(Stored items)
■ ■ ■

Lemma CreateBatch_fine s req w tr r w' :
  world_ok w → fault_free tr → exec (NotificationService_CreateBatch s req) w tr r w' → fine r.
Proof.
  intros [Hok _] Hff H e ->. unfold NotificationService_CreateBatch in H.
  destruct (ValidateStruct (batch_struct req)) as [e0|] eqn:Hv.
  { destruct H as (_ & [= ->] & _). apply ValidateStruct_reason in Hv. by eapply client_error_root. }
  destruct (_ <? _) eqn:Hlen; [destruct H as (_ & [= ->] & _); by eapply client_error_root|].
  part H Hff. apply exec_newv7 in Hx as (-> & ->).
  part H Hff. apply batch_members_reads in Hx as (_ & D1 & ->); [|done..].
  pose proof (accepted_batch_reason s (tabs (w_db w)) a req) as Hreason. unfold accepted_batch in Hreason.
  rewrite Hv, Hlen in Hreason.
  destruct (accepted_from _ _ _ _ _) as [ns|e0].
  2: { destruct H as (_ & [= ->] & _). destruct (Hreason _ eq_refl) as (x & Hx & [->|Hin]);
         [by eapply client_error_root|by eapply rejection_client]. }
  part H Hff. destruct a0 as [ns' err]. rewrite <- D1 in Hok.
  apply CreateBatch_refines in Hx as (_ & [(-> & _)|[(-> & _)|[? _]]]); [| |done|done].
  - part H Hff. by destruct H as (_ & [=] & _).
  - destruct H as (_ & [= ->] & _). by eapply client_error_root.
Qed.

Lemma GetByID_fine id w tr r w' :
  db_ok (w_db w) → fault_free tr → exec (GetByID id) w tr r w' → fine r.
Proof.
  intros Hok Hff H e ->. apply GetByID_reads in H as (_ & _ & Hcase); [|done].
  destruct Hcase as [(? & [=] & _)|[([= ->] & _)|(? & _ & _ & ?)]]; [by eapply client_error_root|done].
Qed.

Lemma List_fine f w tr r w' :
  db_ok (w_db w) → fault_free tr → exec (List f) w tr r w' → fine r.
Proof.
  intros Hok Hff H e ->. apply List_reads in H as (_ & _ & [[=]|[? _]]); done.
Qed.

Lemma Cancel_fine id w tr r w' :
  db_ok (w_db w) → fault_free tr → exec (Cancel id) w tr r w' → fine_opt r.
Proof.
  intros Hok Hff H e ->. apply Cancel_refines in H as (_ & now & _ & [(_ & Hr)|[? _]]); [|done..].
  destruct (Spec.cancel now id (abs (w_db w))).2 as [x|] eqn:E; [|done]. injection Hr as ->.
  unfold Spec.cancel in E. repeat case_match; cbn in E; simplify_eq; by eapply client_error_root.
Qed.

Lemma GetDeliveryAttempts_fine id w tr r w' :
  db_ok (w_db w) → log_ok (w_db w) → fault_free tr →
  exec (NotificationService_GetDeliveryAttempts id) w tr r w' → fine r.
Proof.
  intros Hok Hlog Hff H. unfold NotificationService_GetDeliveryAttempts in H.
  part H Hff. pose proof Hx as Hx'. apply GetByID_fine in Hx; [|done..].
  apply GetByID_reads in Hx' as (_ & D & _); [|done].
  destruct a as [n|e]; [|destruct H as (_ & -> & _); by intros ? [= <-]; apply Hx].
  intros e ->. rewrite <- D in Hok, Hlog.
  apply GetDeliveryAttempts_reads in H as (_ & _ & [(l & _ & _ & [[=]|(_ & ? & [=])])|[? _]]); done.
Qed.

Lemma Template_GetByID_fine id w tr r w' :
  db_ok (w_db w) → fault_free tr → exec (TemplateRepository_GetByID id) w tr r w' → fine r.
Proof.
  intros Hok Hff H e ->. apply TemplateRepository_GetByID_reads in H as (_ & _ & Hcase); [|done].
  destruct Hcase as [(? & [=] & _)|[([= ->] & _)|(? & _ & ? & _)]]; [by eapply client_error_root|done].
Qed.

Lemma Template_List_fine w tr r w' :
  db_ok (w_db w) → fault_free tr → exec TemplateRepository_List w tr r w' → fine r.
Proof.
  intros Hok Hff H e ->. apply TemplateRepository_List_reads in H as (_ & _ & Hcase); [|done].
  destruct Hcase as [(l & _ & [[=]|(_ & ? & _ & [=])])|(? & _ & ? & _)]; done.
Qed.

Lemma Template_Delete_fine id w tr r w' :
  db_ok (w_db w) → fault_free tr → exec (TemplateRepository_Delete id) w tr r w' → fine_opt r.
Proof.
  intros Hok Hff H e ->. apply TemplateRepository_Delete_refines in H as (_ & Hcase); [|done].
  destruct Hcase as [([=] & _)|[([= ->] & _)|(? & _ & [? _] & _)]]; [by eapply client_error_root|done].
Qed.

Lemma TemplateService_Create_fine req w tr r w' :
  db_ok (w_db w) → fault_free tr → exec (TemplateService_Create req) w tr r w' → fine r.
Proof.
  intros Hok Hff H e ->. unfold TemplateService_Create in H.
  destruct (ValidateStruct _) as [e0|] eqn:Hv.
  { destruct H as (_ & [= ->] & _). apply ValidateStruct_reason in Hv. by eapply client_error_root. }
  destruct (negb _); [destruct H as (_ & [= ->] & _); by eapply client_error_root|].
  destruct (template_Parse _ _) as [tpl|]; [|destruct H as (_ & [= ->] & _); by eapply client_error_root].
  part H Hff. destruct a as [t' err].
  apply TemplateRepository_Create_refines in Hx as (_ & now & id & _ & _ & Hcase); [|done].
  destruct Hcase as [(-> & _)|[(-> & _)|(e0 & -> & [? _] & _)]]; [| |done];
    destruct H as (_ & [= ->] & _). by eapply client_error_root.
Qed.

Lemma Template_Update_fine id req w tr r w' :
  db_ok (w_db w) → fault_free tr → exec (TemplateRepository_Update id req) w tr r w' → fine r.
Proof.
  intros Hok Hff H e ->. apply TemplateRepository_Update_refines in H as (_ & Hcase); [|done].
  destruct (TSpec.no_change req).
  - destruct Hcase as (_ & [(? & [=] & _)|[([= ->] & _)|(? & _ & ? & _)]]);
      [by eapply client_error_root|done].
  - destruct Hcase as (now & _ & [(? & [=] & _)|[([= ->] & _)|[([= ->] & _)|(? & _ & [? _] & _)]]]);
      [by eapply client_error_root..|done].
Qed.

■ ■ ■

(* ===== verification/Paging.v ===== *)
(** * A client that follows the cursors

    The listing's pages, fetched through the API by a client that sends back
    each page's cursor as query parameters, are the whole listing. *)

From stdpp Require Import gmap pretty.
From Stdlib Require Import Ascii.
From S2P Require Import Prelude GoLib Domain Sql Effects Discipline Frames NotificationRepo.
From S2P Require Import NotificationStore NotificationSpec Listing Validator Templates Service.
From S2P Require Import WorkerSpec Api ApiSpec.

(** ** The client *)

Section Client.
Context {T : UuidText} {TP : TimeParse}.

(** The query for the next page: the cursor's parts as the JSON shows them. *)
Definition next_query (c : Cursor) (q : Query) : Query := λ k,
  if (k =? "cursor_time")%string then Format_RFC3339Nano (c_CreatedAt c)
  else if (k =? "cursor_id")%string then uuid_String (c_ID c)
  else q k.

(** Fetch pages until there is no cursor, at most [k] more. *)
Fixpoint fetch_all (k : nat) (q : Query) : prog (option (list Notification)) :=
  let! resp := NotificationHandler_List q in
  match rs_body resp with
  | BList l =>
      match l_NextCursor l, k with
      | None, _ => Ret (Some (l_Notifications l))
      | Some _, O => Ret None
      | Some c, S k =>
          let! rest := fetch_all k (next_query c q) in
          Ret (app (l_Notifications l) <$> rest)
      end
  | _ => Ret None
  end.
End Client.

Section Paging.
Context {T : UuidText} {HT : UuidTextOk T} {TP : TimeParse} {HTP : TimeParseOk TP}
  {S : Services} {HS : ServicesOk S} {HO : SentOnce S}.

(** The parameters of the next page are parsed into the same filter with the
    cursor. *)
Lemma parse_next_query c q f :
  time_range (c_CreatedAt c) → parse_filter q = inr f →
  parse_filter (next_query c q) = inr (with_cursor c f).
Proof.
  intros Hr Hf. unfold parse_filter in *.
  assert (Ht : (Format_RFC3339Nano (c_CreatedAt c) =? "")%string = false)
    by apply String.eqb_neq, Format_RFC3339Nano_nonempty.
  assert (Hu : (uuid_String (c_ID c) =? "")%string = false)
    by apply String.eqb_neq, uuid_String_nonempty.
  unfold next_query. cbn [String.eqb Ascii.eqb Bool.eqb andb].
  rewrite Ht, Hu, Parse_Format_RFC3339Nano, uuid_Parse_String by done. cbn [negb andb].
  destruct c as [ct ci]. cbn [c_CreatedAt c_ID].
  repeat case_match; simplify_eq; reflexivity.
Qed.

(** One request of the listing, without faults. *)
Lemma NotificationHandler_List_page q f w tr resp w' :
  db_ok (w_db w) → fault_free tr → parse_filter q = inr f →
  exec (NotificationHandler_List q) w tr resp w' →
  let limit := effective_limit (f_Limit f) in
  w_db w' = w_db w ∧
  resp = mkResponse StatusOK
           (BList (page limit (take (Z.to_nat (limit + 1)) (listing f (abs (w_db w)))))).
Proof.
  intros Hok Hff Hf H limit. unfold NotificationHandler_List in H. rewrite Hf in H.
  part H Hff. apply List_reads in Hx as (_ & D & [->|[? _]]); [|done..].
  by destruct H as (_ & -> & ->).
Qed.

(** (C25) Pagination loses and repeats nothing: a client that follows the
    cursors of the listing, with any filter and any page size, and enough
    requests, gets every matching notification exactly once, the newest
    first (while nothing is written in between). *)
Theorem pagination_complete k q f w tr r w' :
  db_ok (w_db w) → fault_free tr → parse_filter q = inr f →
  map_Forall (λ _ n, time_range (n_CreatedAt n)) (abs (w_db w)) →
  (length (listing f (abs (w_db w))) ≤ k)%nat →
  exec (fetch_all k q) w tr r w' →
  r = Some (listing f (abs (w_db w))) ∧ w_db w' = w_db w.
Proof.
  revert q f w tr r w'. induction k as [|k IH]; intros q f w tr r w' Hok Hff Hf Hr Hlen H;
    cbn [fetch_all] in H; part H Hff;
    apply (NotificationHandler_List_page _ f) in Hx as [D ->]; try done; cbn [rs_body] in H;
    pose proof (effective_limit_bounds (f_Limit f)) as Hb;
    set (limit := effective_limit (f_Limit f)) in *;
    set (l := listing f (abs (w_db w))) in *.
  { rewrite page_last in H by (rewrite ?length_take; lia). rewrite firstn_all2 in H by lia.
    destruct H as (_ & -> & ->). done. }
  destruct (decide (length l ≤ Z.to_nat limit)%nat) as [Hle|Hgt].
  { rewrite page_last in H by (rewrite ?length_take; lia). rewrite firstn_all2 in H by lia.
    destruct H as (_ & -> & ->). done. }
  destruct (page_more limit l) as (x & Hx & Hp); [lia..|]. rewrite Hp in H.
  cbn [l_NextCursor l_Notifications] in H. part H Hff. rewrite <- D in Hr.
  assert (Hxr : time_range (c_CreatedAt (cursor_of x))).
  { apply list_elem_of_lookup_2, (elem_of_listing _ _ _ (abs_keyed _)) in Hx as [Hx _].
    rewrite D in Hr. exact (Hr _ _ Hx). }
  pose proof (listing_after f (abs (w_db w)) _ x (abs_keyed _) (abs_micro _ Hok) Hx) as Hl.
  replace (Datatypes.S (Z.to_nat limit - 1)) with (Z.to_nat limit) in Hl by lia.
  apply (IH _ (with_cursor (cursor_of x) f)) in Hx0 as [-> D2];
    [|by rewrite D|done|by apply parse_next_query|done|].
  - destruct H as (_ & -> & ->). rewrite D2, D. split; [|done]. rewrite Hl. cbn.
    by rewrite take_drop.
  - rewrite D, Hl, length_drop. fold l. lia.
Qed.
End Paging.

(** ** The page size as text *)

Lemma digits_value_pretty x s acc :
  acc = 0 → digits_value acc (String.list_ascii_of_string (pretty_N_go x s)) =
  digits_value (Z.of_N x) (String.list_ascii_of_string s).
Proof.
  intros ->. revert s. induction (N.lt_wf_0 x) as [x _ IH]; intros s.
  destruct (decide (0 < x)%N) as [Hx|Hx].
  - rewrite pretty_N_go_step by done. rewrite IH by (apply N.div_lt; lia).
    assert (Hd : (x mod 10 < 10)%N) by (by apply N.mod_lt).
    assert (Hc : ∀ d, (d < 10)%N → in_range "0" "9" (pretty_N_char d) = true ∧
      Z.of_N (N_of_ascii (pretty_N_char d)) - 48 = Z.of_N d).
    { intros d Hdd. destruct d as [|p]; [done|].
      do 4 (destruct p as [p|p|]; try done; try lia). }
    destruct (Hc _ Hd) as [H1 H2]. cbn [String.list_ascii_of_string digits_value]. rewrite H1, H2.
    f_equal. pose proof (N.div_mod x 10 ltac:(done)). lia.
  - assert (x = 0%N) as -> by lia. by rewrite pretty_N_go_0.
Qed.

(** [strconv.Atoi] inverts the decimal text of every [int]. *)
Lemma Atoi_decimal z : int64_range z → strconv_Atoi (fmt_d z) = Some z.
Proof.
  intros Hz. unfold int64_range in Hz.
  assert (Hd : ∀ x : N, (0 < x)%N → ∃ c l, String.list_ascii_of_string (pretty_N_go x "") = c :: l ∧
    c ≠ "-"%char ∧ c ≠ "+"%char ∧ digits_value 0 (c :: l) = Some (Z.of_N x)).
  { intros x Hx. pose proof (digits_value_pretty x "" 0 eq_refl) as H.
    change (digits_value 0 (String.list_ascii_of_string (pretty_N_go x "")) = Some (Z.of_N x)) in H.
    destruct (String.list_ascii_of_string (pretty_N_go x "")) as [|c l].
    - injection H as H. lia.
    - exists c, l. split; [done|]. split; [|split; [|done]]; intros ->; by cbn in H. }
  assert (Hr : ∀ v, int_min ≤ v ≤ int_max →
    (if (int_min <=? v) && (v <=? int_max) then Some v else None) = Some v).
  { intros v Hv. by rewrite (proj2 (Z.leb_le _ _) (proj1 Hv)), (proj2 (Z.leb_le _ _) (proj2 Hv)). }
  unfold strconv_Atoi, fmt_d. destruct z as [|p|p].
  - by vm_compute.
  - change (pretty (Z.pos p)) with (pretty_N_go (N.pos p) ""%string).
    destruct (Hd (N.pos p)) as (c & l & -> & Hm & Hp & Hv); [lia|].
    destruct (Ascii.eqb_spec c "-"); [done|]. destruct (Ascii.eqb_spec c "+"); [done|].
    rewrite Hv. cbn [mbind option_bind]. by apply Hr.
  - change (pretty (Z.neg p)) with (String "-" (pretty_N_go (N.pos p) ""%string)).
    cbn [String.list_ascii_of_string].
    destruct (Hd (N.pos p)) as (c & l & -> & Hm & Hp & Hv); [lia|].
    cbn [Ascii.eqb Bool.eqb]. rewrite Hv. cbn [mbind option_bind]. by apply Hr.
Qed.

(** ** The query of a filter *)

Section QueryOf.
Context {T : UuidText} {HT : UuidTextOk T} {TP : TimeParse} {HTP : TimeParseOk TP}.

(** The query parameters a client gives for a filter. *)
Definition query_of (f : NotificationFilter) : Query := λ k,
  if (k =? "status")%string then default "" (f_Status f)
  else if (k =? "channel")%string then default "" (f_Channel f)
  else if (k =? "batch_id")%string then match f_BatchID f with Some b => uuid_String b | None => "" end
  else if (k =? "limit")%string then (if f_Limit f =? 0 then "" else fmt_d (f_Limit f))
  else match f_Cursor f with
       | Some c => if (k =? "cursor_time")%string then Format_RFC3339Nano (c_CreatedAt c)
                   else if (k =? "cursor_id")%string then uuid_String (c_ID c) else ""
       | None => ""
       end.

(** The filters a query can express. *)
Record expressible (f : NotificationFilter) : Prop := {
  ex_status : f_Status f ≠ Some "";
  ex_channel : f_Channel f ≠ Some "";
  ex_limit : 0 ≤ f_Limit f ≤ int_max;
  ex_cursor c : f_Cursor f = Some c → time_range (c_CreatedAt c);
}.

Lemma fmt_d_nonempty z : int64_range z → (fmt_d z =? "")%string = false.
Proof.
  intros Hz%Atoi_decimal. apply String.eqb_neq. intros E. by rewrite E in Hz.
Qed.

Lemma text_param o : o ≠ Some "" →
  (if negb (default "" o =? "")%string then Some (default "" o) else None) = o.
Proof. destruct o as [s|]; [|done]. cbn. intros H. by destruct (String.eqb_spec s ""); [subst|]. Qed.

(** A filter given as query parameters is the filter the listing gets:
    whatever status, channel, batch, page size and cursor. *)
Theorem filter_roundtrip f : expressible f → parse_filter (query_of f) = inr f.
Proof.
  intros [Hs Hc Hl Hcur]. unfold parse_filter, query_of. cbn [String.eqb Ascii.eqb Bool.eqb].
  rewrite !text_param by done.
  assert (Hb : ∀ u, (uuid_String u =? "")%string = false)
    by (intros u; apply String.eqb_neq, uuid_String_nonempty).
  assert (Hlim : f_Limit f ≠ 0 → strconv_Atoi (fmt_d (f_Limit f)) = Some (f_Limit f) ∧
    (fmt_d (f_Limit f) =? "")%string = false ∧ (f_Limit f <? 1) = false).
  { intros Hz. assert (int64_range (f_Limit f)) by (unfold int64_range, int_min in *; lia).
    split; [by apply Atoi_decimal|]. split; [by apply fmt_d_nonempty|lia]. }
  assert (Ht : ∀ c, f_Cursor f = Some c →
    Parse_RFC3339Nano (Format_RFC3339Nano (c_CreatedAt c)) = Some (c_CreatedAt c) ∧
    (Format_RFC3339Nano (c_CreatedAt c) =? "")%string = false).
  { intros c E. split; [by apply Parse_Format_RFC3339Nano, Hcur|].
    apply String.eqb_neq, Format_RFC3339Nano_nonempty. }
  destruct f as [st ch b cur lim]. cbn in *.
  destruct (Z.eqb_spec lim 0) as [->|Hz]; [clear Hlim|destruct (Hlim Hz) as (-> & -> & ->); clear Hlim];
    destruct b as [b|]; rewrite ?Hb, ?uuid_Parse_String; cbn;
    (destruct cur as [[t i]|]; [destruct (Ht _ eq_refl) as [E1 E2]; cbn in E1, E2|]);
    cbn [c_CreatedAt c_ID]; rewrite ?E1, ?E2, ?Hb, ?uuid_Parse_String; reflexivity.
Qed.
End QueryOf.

■ ■ ■

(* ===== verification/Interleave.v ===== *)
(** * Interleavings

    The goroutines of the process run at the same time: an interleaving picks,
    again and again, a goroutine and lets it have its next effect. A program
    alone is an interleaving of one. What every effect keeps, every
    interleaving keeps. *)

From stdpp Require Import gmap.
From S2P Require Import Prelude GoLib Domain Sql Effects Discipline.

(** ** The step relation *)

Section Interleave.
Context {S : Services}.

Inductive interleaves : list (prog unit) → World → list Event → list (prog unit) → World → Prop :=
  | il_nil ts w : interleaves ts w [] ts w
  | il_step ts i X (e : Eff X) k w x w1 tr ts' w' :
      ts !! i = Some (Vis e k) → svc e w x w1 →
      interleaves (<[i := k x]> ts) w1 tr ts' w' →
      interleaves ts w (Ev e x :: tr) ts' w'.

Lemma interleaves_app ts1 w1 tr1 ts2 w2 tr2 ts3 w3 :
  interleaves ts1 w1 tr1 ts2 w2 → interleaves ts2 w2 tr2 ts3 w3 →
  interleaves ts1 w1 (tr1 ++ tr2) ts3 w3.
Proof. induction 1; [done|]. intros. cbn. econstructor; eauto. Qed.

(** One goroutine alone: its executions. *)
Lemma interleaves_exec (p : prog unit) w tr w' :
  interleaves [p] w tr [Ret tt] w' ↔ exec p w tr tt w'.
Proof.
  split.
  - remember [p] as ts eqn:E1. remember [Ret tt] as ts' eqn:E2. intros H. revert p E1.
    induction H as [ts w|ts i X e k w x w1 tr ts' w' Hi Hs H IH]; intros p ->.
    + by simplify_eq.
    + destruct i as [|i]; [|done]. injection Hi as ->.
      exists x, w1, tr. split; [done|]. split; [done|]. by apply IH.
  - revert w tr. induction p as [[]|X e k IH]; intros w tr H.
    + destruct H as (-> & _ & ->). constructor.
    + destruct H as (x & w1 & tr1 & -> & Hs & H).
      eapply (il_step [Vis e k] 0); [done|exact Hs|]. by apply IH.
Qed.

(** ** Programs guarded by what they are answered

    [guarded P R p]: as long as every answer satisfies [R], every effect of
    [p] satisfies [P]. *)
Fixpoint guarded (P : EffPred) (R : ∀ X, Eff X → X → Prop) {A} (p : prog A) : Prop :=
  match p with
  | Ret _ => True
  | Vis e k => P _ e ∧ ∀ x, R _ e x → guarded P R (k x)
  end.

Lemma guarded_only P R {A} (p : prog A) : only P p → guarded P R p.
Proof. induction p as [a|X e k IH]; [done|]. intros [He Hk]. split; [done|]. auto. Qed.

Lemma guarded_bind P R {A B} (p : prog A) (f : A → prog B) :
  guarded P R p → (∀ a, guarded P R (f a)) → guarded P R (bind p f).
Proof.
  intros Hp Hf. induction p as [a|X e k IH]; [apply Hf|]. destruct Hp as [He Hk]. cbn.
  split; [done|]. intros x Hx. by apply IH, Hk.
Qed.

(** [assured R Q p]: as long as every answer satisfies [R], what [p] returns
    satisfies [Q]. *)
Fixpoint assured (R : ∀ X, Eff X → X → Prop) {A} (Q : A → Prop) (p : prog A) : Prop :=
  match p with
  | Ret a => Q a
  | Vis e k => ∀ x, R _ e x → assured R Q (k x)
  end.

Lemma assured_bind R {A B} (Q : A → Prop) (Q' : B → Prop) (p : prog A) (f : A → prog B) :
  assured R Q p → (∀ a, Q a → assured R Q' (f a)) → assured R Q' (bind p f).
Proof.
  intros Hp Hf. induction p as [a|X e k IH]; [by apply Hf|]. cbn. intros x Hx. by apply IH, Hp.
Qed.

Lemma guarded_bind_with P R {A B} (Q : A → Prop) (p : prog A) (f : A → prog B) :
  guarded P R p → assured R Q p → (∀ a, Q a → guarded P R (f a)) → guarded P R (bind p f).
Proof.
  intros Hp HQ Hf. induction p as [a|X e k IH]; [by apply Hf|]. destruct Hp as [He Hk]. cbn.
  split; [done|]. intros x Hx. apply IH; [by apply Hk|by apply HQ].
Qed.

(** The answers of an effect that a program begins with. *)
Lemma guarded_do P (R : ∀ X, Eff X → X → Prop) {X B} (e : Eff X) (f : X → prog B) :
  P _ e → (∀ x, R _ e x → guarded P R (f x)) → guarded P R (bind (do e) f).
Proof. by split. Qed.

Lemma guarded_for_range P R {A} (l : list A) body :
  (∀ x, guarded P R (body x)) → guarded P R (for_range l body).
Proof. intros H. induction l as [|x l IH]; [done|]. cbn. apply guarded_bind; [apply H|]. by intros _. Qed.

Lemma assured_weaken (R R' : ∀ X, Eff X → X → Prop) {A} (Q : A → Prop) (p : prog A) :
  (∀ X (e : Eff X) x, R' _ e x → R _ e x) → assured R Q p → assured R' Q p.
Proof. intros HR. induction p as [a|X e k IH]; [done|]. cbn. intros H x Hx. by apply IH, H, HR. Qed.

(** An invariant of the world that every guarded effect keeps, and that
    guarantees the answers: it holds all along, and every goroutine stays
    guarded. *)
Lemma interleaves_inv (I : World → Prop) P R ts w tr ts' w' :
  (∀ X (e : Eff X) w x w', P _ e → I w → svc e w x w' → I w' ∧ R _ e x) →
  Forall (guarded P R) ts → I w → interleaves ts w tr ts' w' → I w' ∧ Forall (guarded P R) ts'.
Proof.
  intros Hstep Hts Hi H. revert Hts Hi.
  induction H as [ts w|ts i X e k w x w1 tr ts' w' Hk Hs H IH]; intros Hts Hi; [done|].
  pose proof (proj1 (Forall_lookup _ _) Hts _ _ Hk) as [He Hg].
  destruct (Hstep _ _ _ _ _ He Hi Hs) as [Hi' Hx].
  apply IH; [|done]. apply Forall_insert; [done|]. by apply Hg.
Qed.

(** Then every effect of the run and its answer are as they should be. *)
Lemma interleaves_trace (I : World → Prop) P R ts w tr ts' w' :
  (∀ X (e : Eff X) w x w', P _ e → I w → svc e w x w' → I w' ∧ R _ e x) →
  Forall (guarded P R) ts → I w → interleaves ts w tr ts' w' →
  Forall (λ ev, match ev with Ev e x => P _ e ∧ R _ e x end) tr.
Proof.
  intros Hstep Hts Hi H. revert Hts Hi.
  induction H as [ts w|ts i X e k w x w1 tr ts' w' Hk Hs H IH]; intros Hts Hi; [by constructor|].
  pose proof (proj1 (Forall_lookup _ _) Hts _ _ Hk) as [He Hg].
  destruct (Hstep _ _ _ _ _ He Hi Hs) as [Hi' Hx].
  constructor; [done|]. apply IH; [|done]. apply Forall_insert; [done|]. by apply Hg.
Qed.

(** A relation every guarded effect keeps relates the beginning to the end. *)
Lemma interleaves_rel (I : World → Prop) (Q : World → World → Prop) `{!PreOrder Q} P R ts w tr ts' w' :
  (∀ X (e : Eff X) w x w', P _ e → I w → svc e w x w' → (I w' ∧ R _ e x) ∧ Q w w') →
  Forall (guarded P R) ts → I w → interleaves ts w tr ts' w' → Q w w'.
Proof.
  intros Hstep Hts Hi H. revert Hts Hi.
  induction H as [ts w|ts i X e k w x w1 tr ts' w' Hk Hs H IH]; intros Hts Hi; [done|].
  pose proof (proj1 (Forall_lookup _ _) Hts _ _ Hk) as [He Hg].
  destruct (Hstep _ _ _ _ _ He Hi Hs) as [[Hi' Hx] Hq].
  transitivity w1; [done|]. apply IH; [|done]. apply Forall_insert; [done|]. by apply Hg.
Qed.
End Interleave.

■ ■ ■

§ Try it:
In the entries above, the lines between the one holding "digits_value (Z.of_N x)" and the one holding "change (digits_value 0", inclusive, are to be printed exactly as written, and those alone.

§ Response area:
  digits_value (Z.of_N x) (String.list_ascii_of_string s).
Proof.
  intros ->. revert s. induction (N.lt_wf_0 x) as [x _ IH]; intros s.
  destruct (decide (0 < x)%N) as [Hx|Hx].
  - rewrite pretty_N_go_step by done. rewrite IH by (apply N.div_lt; lia).
    assert (Hd : (x mod 10 < 10)%N) by (by apply N.mod_lt).
    assert (Hc : ∀ d, (d < 10)%N → in_range "0" "9" (pretty_N_char d) = true ∧
      Z.of_N (N_of_ascii (pretty_N_char d)) - 48 = Z.of_N d).
    { intros d Hdd. destruct d as [|p]; [done|].
      do 4 (destruct p as [p|p|]; try done; try lia). }
    destruct (Hc _ Hd) as [H1 H2]. cbn [String.list_ascii_of_string digits_value]. rewrite H1, H2.
    f_equal. pose proof (N.div_mod x 10 ltac:(done)). lia.
  - assert (x = 0%N) as -> by lia. by rewrite pretty_N_go_0.
Qed.

(** [strconv.Atoi] inverts the decimal text of every [int]. *)
Lemma Atoi_decimal z : int64_range z → strconv_Atoi (fmt_d z) = Some z.
Proof.
  intros Hz. unfold int64_range in Hz.
  assert (Hd : ∀ x : N, (0 < x)%N → ∃ c l, String.list_ascii_of_string (pretty_N_go x "") = c :: l ∧
    c ≠ "-"%char ∧ c ≠ "+"%char ∧ digits_value 0 (c :: l) = Some (Z.of_N x)).
  { intros x Hx. pose proof (digits_value_pretty x "" 0 eq_refl) as H.
    change (digits_value 0 (String.list_ascii_of_string (pretty_N_go x "")) = Some (Z.of_N x)) in H.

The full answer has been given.